Here’s a quick guide:

  1. Build the Office: Open your terminal and using Miniconda type this command, followed by Enter:
conda create -n fastp

2. Hang the “Open for Business” Sign: Once the office is built, activate it with this command:

conda activate fastp

Fastp’s Grand Opening: Installation Time!

Fastp’s office is ready, but it needs the right tools to do its job. Let’s unpack those tools with a quick installation process:

1. Call the Package Delivery:

Type this command into your terminal (still within the (fastp) environment) and press Enter:

conda install -c bioconda fastp

2. Unpack the Toolbox:

This command fetches Fastp and its essential dependencies from a special warehouse called the bioconda channel, known for its wide selection of bioinformatics tools.

Decoding the Delivery Instructions:

  • conda install: This is like saying "Bring me the package!" in Conda language.
  • -c bioconda: This specifies the warehouse where the package is stored.
  • fastp: This is the name of the package you're requesting.
Images by Author: Installing Fastp

Visualizing the Process:

Sit back and relax while Conda does the heavy lifting. Once the installation is complete, Fastp will be ready to roll up its sleeves and tackle your data-cleaning tasks!

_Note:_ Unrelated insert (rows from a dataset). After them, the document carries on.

(* ===== verification/Auth.v ===== *)
(** * Authentication, caching, trailers

    test-server/handlers.go: [basicAuth], [cache], [cacheControl] and
    [trailers], each followed by what it answers. *)

From Stdlib Require Import Floats.SpecFloat.
From S2P Require Import Prelude GoStrings Strconv Unicode StrOrder Json Base64 GoFloat Http.
From S2P Require Import Query TlsNames HelloCache Handshake Server Handlers Endpoints.

(** ** [/basic-auth/{user}/{password}] *)

(** [s] after its first [n] characters. *)
Fixpoint sdrop (n : nat) (s : string) : string :=
  match n, s with S n, String _ s => sdrop n s | _, _ => s end.

(** [strings.Cut]. *)
Definition cut (s : string) (sep : ascii) : option (string * string) :=
  match splitN s sep 2 with [a; b] => Some (a, b) | _ => None end.

(** [parseBasicAuth] of net/http: the scheme in any case, then the credentials
    in base64. *)
Definition parseBasicAuth (auth : string) : option (string * string) :=
  if decide (String.length auth < 6)%nat then None
  else if decide (smap lower_char (String.substring 0 6 auth) = "basic ") then
    c ← stdDecode (sdrop 6 auth); cut (str c) ":"
  else None.

Definition BasicAuth (r : request) : option (string * string) :=
  let auth := header_get (r_header r) "Authorization" in
  if decide (auth = "") then None else parseBasicAuth auth.

Definition challenge : string :=
  "Basic realm=" +:+ String dquote ("okhttp-testbed" +:+ String dquote "").

Definition basicAuth (r : request) : M () :=
  let wantUser := r_path_value r "user" in
  let wantPassword := r_path_value r "password" in
  match BasicAuth r with
  | Some (user, password) =>
      if decide (user ≠ wantUser ∨ password ≠ wantPassword) then
        setHeader "WWW-Authenticate" challenge ;; writeHeader 401
      else writeJSON 200 (JObj [("authenticated", JBool true); ("user", JStr user)])
  | None => setHeader "WWW-Authenticate" challenge ;; writeHeader 401
  end.

(** What a client with a user and a password sends (RFC 7617), the scheme
    written in any case. *)
Definition credentials (scheme user password : string) : string :=
  scheme +:+ (" " +:+ stdEncode (bytes (user +:+ String ":" password))).

Lemma BasicAuth_credentials r scheme user password :
  smap lower_char scheme = "basic" → free_of ":" user →
  header_get (r_header r) "Authorization" = credentials scheme user password →
  BasicAuth r = Some (user, password).
Proof.
  intros Hs Hu Hh. unfold BasicAuth. rewrite Hh.
  destruct scheme as [|c0 [|c1 [|c2 [|c3 [|c4 [|c5 s]]]]]]; try done.
  unfold credentials, parseBasicAuth. rewrite !sapp_cons_l, !sapp_nil_l.
  set (rest := stdEncode _). rewrite decide_False by done.
  rewrite decide_False by (cbn; lia).
  assert (∀ t, String.substring 0 0 t = "") as Hsub by by intros [].
  rewrite decide_True.
  2: { cbn [String.substring]. rewrite Hsub.
       change (smap _ (String c0 _)) with
         (smap lower_char (String c0 (String c1 (String c2 (String c3 (String c4 ""))))) +:+ " ").
       by rewrite Hs. }
  cbn [sdrop]. unfold rest. rewrite stdDecode_encode. cbn [mbind option_bind]. rewrite str_bytes.
  unfold cut, splitN. cbn [pred]. by rewrite split_cuts_app, split_cuts_O.
Qed.

Lemma serve_challenge :
  serve false (setHeader "WWW-Authenticate" challenge ;; writeHeader 401)
  = Ok (Response 401 (header_set "WWW-Authenticate" challenge ∅) [] []).
Proof. done. Qed.

(** C26: [/basic-auth/{user}/{password}] lets in a client that sends the
    credentials in the path, whatever the case of the scheme and whatever bytes
    the two are made of (a user name has no colon, RFC 7617), and answers every
    other request, with other credentials or none, with 401 and the
    challenge. *)
Theorem basicAuth_replies r scheme user password :
  smap lower_char scheme = "basic" → free_of ":" user →
  (header_get (r_header r) "Authorization" = credentials scheme user password →
   serve false (basicAuth r) =
     (if decide (r_path_value r "user" = user ∧ r_path_value r "password" = password) then
        let payload := json_payload (JObj [("authenticated", JBool true); ("user", JStr user)]) in
        Ok (Response 200 (json_head payload ∅) payload [])
      else Ok (Response 401 (header_set "WWW-Authenticate" challenge ∅) [] []))) ∧
  (BasicAuth r = None →
   serve false (basicAuth r) = Ok (Response 401 (header_set "WWW-Authenticate" challenge ∅) [] [])).
Proof.
  intros Hs Hu. unfold basicAuth. split; [|by intros ->].
  intros Hh. rewrite (BasicAuth_credentials r scheme user password) by done.
  destruct (decide (r_path_value r "user" = user ∧ r_path_value r "password" = password))
    as [[Hu' Hp']|Hne].
  - rewrite decide_False by naive_solver. by apply serve_writeJSON.
  - rewrite decide_True; [done|].
    destruct (decide (user = r_path_value r "user")) as [E|E]; [right|by left].
    intros Hp. by apply Hne.
Qed.

Definition example_auth (authorization : string) : request :=
  Request "GET" "/basic-auth/joe/s3:cret" "" "/basic-auth/joe/s3:cret" "HTTP/1.1" "localhost"
    {["Authorization" := [authorization]]} None "127.0.0.1:1"
    {["user" := "joe"; "password" := "s3:cret"]} (Body [] None).

Lemma basicAuth_replies_witness :
  (∃ h b, serve false (basicAuth (example_auth (credentials "BASIC" "joe" "s3:cret")))
    = Ok (Response 200 h b [])) ∧
  serve false (basicAuth (example_auth (credentials "Basic" "joe" "s3")))
    = Ok (Response 401 (header_set "WWW-Authenticate" challenge ∅) [] []).
Proof.
  split.
  - destruct (basicAuth_replies (example_auth (credentials "BASIC" "joe" "s3:cret"))
      "BASIC" "joe" "s3:cret") as [H _]; [vm_compute; reflexivity | exact I |].
    rewrite H by (vm_compute; reflexivity). case_decide as Hd; [by eexists _, _|].
    exfalso. apply Hd. split; vm_compute; reflexivity.
  - destruct (basicAuth_replies (example_auth (credentials "Basic" "joe" "s3"))
      "Basic" "joe" "s3") as [H _]; [vm_compute; reflexivity | exact I |].
    rewrite H by (vm_compute; reflexivity). case_decide as Hd; [|reflexivity].
    destruct Hd as [_ Hd]. vm_compute in Hd. discriminate.
Defined.

(** ** [/cache] *)

Definition etag : string := String dquote ("okhttp-testbed" +:+ String dquote "").

Section Cache.
(** [http.ParseTime], in seconds since 1970. *)
Context (ParseTime : string → option Z).

(** 2026-01-01 00:00:00 UTC, and its [http.TimeFormat]. *)
Definition modified : Z := 1767225600.
Definition last_modified : string := "Thu, 01 Jan 2026 00:00:00 GMT".

Definition cache_json (r : request) : json :=
  JObj [("cached", JBool true); ("protocol", JStr (r_proto r))].

Definition cache (r : request) : M () :=
  setHeader "ETag" etag ;;
  setHeader "Last-Modified" last_modified ;;
  if decide (header_get (r_header r) "If-None-Match" = etag) then writeHeader 304
  else match ParseTime (header_get (r_header r) "If-Modified-Since") with
       | Some since =>
           if decide (modified ≤ since)%Z then writeHeader 304 else writeJSON 200 (cache_json r)
       | None => writeJSON 200 (cache_json r)
       end.

Definition validators : header :=
  header_set "Last-Modified" last_modified (header_set "ETag" etag ∅).

(** The request already has the current representation, as the handler sees it. *)
Definition fresh_enough (r : request) : bool :=
  bool_decide (header_get (r_header r) "If-None-Match" = etag) ||
  match ParseTime (header_get (r_header r) "If-Modified-Since") with
  | Some since => (modified <=? since)%Z
  | None => false
  end.

Lemma serve_cache r :
  serve false (cache r) = Ok
    (if fresh_enough r then Response 304 validators [] []
     else let payload := json_payload (cache_json r) in
          Response 200 (json_head payload validators) payload []).
Proof.
  assert (∀ m w c h, m (fresh_writer false validators) = Ok ((), w) → w_sent w = Some (c, h) →
    serve false (setHeader "ETag" etag ;; setHeader "Last-Modified" last_modified ;; m)
    = Ok (Response c h (w_body w) (w_informational w))) as Hserve.
  { intros m w c h Hm Hs. eapply serve_done; [|done].
    change (new_writer false) with (fresh_writer false ∅).
    rewrite (run_bind _ _ _ _ _ (run_setHeader _ _ _ _)).
    by rewrite (run_bind _ _ _ _ _ (run_setHeader _ _ _ _)). }
  pose proof (Hserve (writeHeader 304) (Writer false validators [] (Some (304%Z, validators)) [] 0 [])
    304%Z validators eq_refl eq_refl) as H304.
  destruct (run_writeJSON 200 (cache_json r) false validators) as (w & Hw & Hs & Hi & Hb); [done..|].
  pose proof (Hserve _ _ _ _ Hw Hs) as H200. rewrite Hi, Hb in H200.
  unfold cache, fresh_enough.
  destruct (decide (header_get (r_header r) "If-None-Match" = etag)) as [E|E].
  - rewrite bool_decide_true by done. exact H304.
  - rewrite bool_decide_false by done. cbn [orb].
    destruct (ParseTime _) as [since|]; [|exact H200].
    destruct (Z.leb_spec modified since).
    + rewrite decide_True by done. exact H304.
    + rewrite decide_False by lia. exact H200.
Qed.

(** C27: a client that revalidates [/cache] with the [ETag] or with the
    [Last-Modified] it was given gets a 304 with the validators and no body; a
    request without validators gets the representation, with both of them; and
    a request with an [If-None-Match] that does not match but an
    [If-Modified-Since] that is current is answered 304 as well, although RFC
    9110 has a server ignore the date then. *)
Theorem cache_revalidates r :
  ParseTime last_modified = Some modified → ParseTime "" = None →
  let inm := header_get (r_header r) "If-None-Match" in
  let ims := header_get (r_header r) "If-Modified-Since" in
  let payload := json_payload (cache_json r) in
  ((inm = etag ∨ ims = last_modified) →
   serve false (cache r) = Ok (Response 304 validators [] [])) ∧
  (inm ≠ etag → ims = "" →
   serve false (cache r) = Ok (Response 200 (json_head payload validators) payload [])) ∧
  header_get validators "ETag" = etag ∧ header_get validators "Last-Modified" = last_modified.
Proof.
  intros Hp He inm ims payload. rewrite serve_cache. split_and!; [| |done|done].
  - intros Hor. assert (fresh_enough r = true) as ->; [|done]. unfold fresh_enough.
    fold inm ims. destruct Hor as [->| ->]; [by rewrite bool_decide_true|].
    rewrite Hp. by rewrite Z.leb_refl, orb_true_r.
  - intros Hn Hi. assert (fresh_enough r = false) as ->; [|done]. unfold fresh_enough.
    fold inm ims. by rewrite bool_decide_false, Hi, He.
Qed.
End Cache.

Definition example_parse_time (s : string) : option Z :=
  if decide (s = last_modified) then Some modified else None.

Lemma cache_revalidates_witness :
  let r := Request "GET" "/cache" "" "/cache" "HTTP/1.1" "localhost"
    {["If-None-Match" := ["other"]; "If-Modified-Since" := [last_modified]]} None
    "127.0.0.1:1" ∅ (Body [] None) in
  serve false (cache example_parse_time r) = Ok (Response 304 validators [] []).
Proof.
  intros r. apply (cache_revalidates example_parse_time r).
  - reflexivity.
  - reflexivity.
  - right. vm_compute. reflexivity.
Defined.

(** ** [/cache/{seconds}] *)

Definition cacheControl (r : request) : M () :=
  match path_int r "seconds" 0 86400 with
  | None => httpError "seconds must be between 0 and 86400" 400
  | Some seconds =>
      setHeader "Cache-Control" ("public, max-age=" +:+ itoa seconds) ;;
      writeJSON 200 (JObj [("maxAge", JInt seconds); ("protocol", JStr (r_proto r))])
  end.

(** ** [/trailers] *)

Section Trailers.
(** [sha256.Sum256]. *)
Context (Sum256 : list byte → list byte).

(** [%x] of bytes. *)
Definition hex_byte (b : byte) : string :=
  String (digit_char (Z_of_byte b / 16)) (String (digit_char (Z_of_byte b mod 16)) "").
Definition hex_string (l : list byte) : string := foldr (λ b s, hex_byte b +:+ s) "" l.

Definition trailers_body : string := "trailers" +:+ newline.

Definition trailers (r : request) : M () :=
  setHeader "Content-Type" "text/plain; charset=utf-8" ;;
  setHeader "Trailer" "X-Testbed-Checksum, X-Testbed-Protocol" ;;
  io_WriteString trailers_body ;;
  flush_writer ;;
  setHeader "X-Testbed-Checksum" (hex_string (take 8 (Sum256 (bytes trailers_body)))) ;;
  setHeader "X-Testbed-Protocol" (r_proto r).

(** The trailers net/http sends once the handler has returned: of the header
    names the head announced, those that have a value by then. *)
Definition announced (h : header) : list string :=
  canonicalKey <$> List.map trimSpace (concat (List.map (split ",") (header_values h "Trailer"))).
Definition sent_trailers (w : writer) : list (string * list string) :=
  match w_sent w with
  | Some (_, h) => omap (λ k, (k,.) <$> w_header w !! k) (announced h)
  | None => []
  end.

(** A write of a body whose length was not declared. *)
Lemma run_write_undeclared h data :
  declared_length h = None → data ≠ [] →
  write data (fresh_writer false h)
  = Ok (true, Writer false h [] (Some (200%Z, h)) data (0 + len data) []).
Proof.
  intros Hd Hne. unfold write.
  rewrite (run_bind ensure_header _ (fresh_writer false h) ()
    (Writer false h [] (Some (200%Z, h)) [] 0 []) eq_refl).
  unfold write_body. cbn [w_sent w_written w_body]. by rewrite decide_False, Hd by done.
Qed.

(** C33: [/trailers] is a 200 that announces its two trailers in the head, has
    the fixed text as its body, and ends with exactly the two announced: the
    first 8 bytes of the SHA-256 of the body, in hexadecimal, and the protocol.
    Neither is in the head itself, which is sent with the body and before the
    values are known. *)
Theorem trailers_sent r :
  ∃ w h, trailers r (new_writer false) = Ok ((), w) ∧
    serve false (trailers r) = Ok (Response 200 h (bytes trailers_body) []) ∧
    header_values h "Trailer" = ["X-Testbed-Checksum, X-Testbed-Protocol"] ∧
    header_values h "X-Testbed-Checksum" = [] ∧
    header_values h "X-Testbed-Protocol" = [] ∧
    w_sent w = Some (200%Z, h) ∧ w_body w = bytes trailers_body ∧
    sent_trailers w =
      [("X-Testbed-Checksum", [hex_string (take 8 (Sum256 (w_body w)))]);
       ("X-Testbed-Protocol", [r_proto r])].
Proof.
  set (h := header_set "Trailer" "X-Testbed-Checksum, X-Testbed-Protocol"
    (header_set "Content-Type" "text/plain; charset=utf-8" ∅)).
  assert (∃ w, trailers r (new_writer false) = Ok ((), w) ∧ w_sent w = Some (200%Z, h) ∧
    w_body w = bytes trailers_body ∧ w_informational w = [] ∧
    w_header w = header_set "X-Testbed-Protocol" (r_proto r)
      (header_set "X-Testbed-Checksum" (hex_string (take 8 (Sum256 (bytes trailers_body)))) h))
    as (w & Hrun & Hs & Hb & Hi & Hh).
  { assert (declared_length h = None) as Hd by (vm_compute; reflexivity).
    unfold trailers. change (new_writer false) with (fresh_writer false ∅).
    rewrite (run_bind _ _ _ _ _ (run_setHeader _ _ _ _)).
    rewrite (run_bind _ _ _ _ _ (run_setHeader _ _ _ _)). fold h.
    rewrite (run_bind _ _ _ _ _ (run_write_undeclared h (bytes trailers_body) Hd ltac:(done))).
    by eexists. }
  exists w, h. split_and!; [done| |done..|].
  - by rewrite (serve_done _ _ _ _ _ Hrun Hs), Hb, Hi.
  - unfold sent_trailers. rewrite Hs, Hh, Hb.
    change (announced h) with ["X-Testbed-Checksum"; "X-Testbed-Protocol"].
    unfold header_set. change (canonicalKey "X-Testbed-Checksum") with "X-Testbed-Checksum".
    change (canonicalKey "X-Testbed-Protocol") with "X-Testbed-Protocol".
    cbn [omap list_omap]. by rewrite lookup_insert_ne, !lookup_insert_eq by done.
Qed.
End Trailers.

Image by Author: Packages that get installed with Fastp

Ready for a Test Drive?

Fastp is now fully equipped and ready to showcase its cleaning skills! Let’s grab some raw sequence files and put them to the test. Here’s a step-by-step guide:

1. Gathering the Test Subjects:

  • Locate your raw sequence files: These files usually have the .fastq or .fq extension. They might be stored locally on your computer or accessible on a shared server.
  • Understand your file types: Know whether you’re dealing with single-end or paired-end reads. This information will guide you in choosing the appropriate Fastp commands later.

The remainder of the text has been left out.